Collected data
↓
(** Setting the day of the month to "today's day of the month plus n"
    moves the day number by exactly [n]. *)
Lemma MakeDay_shift t n :
  MakeDay (YearFromTime t) (MonthFromTime t) (DateFromTime t + n) = Day t + n.
Proof.
  pose proof (MonthFromTime_bounds t) as Hm.
  pose proof (DateFromTime_offset t) as Ho.
  unfold MakeDay.
  rewrite (Z.div_small (MonthFromTime t) 12), (Z.mod_small (MonthFromTime t) 12) by lia.
  rewrite Z.add_0_r.
  unfold DayWithinYear in Ho. lia.
Qed.

Ltac month_cases m :=
  let H := fresh in
  assert (H : m = 0 \/ m = 1 \/ m = 2 \/ m = 3 \/ m = 4 \/ m = 5 \/ m = 6
              \/ m = 7 \/ m = 8 \/ m = 9 \/ m = 10 \/ m = 11) by lia;
  repeat (destruct H as [H|H]; [rewrite H in *|]); [..|rewrite H in *].

Lemma DaysBeforeMonth_first ym mn t :
  0 <= mn < 12 ->
  YearFromTime t = ym ->
  DayWithinYear t = DaysBeforeMonth ym mn ->
  MonthFromTime t = mn.
Proof.
  intros Hmn HY HW.
  unfold MonthFromTime, InLeapYear. rewrite HW, HY.
  unfold DaysBeforeMonth.
  destruct (DaysInYear ym =? 366); month_cases mn; reflexivity.
Qed.

Lemma DaysBeforeMonth_bounds ym mn :
  0 <= mn < 12 -> 0 <= DaysBeforeMonth ym mn <= 335.
Proof.
  intros Hmn. unfold DaysBeforeMonth.
  destruct (DaysInYear ym =? 366); month_cases mn; lia.
Qed.

(** The day [MakeDay] starts from is the first of the month asked for,
    as the standard requires of it. *)
Lemma MakeDay_first y m :
  let t := MakeDate (MakeDay y m 1) 0 in
  YearFromTime t = y + m / 12 /\ MonthFromTime t = m mod 12 /\ DateFromTime t = 1.
Proof.
  cbv zeta.
  assert (Hmn : 0 <= m mod 12 < 12) by (apply Z.mod_pos_bound; lia).
  pose proof (DaysBeforeMonth_bounds (y + m / 12) (m mod 12) Hmn) as Hb.
  pose proof (DaysInYear_bounds (y + m / 12)) as Hy.
  assert (HD : Day (MakeDate (MakeDay y m 1) 0)
               = DayFromYear (y + m / 12) + DaysBeforeMonth (y + m / 12) (m mod 12)).
  { rewrite Day_MakeDate. unfold MakeDay. lia. }
  assert (HY : YearFromTime (MakeDate (MakeDay y m 1) 0) = y + m / 12).
  { unfold YearFromTime. rewrite HD. apply YearFromDay_unique.
    rewrite DayFromYear_succ. lia. }
  assert (HW : DayWithinYear (MakeDate (MakeDay y m 1) 0)
               = DaysBeforeMonth (y + m / 12) (m mod 12))
    by (unfold DayWithinYear; rewrite HY, HD; lia).
  pose proof (DaysBeforeMonth_first _ _ _ Hmn HY HW) as HM.
  split; [done|]. split; [done|].
  pose proof (DateFromTime_offset (MakeDate (MakeDay y m 1) 0)) as Ho.
  rewrite HY, HM, HW in Ho. lia.
Qed.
↑
Work task: The expected output is every line of the records in which the string "apply" appears.

Task answer:
  assert (Hmn : 0 <= m mod 12 < 12) by (apply Z.mod_pos_bound; lia).
  { unfold YearFromTime. rewrite HD. apply YearFromDay_unique.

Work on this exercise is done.